=== Begin Enclosure ===
Lemma sched_others pre s s' : sched_safe s -> kernel_step pre s s' -> sched_safe s' /\ (forall p, on_lock s' p <-> on_lock s p) /\
  (forall p, may_block s p -> may_block s' p) /\
  (forall c, (c < n)%nat -> cur s' c = cur s c \/ (pre c \/ cur s c = 0) /\ ~ on_lock s' (cur s' c)).
Proof.
  intros [SI R] Hk. destruct Hk as [c omit o s s' Hpre Hc Hz Hset E|th r s Hh Hn Hr Hrl Hpw|th r s Hh Hn Hrl|th s Hh Hn Hst|c s s' Hc Hcur Hout E].
  - pose proof (Schedule_calm D omit c s o s' Hset E) as C. pose proof (Reasons_calm s s' C R) as R'. pose proof SI as (rq & eq & SY & RU).
    destruct (Schedule_spec n D s rq eq c omit SY Hc Hz Hset (RU c Hc)) as (o' & s2 & rq' & eq' & E' & X). rewrite E in E'. injection E' as <- <-.
    split; [split; [by eapply Schedule_step|done]|]. split; [intros p; by apply on_lock_calm|]. split; [apply (may_block_calm s s' C), X|].
    intros d Hd. destruct (decide (d = c)) as [->|Hdc]; [right|left; by apply X]. split; [by left|]. apply running_not_on_lock; [done|apply X].
  - pose proof Hh as [_ Hs]. destruct (Block_reasons th r s Hs Hr (or_introl (conj Hrl Hpw)) R) as [R' O']. destruct (Block_tables th r s) as (T1 & T2 & T3).
    split; [split; [by apply Block_step|done]|]. split; [|split; [apply may_block_frame; [done|done|]; intros p; by apply Block_live|]].
    + intros p. rewrite O'. destruct (decide (p = th)); [|done]. enough (r <> BR_Lock) by tauto. intros ->. done.
    + intros d Hd. left. unfold cur. by rewrite T1.
  - pose proof Hh as [_ Hs]. destruct (Unblock_reasons th r s Hs (or_introl Hrl) R) as [R' O']. destruct (Unblock_tables th r s) as (T1 & T2 & T3).
    split; [split; [by apply Unblock_step|done]|]. split; [|split; [apply may_block_frame; [done|done|]; intros p; by apply Unblock_live|]].
    + intros p. rewrite O'. destruct (decide (p = th)); [|done]. enough (r <> BR_Lock) by tauto. intros ->. done.
    + intros d Hd. left. unfold cur. by rewrite T1.
  - pose proof (append_calm th s Hst) as C. destruct (append_tables th s) as [T1 T2].
    split; [split; [by apply append_step|by apply (Reasons_calm s)]|]. split; [intros p; by apply on_lock_calm|]. split; [by apply may_block_calm|].
    intros d Hd. left. unfold cur. by rewrite T1.
  - destruct (start_calm c s s' SI Hc E) as (C & Hi & Hd & Hrun). pose proof (Reasons_calm s s' C R) as R'.
    split; [split; [by eapply start_step|done]|]. split; [intros p; by apply on_lock_calm|]. split; [by apply may_block_calm|].
    intros d Hlt. destruct (decide (d = c)) as [->|Hdc]; [right|left; by apply Hd]. split; [by right|]. by apply running_not_on_lock.
Qed.

Lemma sched_awake s t : sched_safe s -> may_block s t -> ~ on_lock s t ->
  (st s t = State.Ready \/ st s t = State.Running) \/ (block_reason (thread s t) <> 0 /\ ~ on_lock s t).
Proof.
  intros [_ R] (_ & _ & [E|[E|E]]) Hn; [left; tauto|left; tauto|right]. split; [by apply (rn_pended _ R)|done].
Qed.

Lemma may_block_nonzero s t : may_block s t -> t <> 0.
Proof. by intros ([Hz _] & _). Qed.
Lemma cur_inj s c d : sched_safe s -> (c < n)%nat -> (d < n)%nat -> cur s c = cur s d -> cur s c <> 0 -> c = d.
Proof. intros [(rq & eq & SY & _) _] Hc Hd E Hz. by apply (cp_cur_inj _ _ (sys_cpus _ _ _ _ SY)). Qed.

#[global] Instance sched_sleeping_laws : SleepingLaws Sched := {
  cpus := n;
  sched_ok := sched_safe;
  settled := settles;
  sleeper := may_block;
  waits := on_lock;
  runnable s t := st s t = State.Ready \/ st s t = State.Running;
  blocked_else s t := block_reason (thread s t) <> 0 /\ ~ on_lock s t;
  others := kernel_step;
  sleeper_nonzero := may_block_nonzero;
  current_inj := cur_inj;
  block_law := sched_block;
  unblock_law := sched_unblock;
  sleep_law := sched_sleep;
  others_law := sched_others;
  awake_law := sched_awake;
}.
End Instance_.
=== End Enclosure ===
### Exercise prompt
If a line in the records above includes the string "Ready", copy it.

### Output below
  (st s t = State.Ready \/ st s t = State.Running) \/ (block_reason (thread s t) <> 0 /\ ~ on_lock s t).
  runnable s t := st s t = State.Ready \/ st s t = State.Running;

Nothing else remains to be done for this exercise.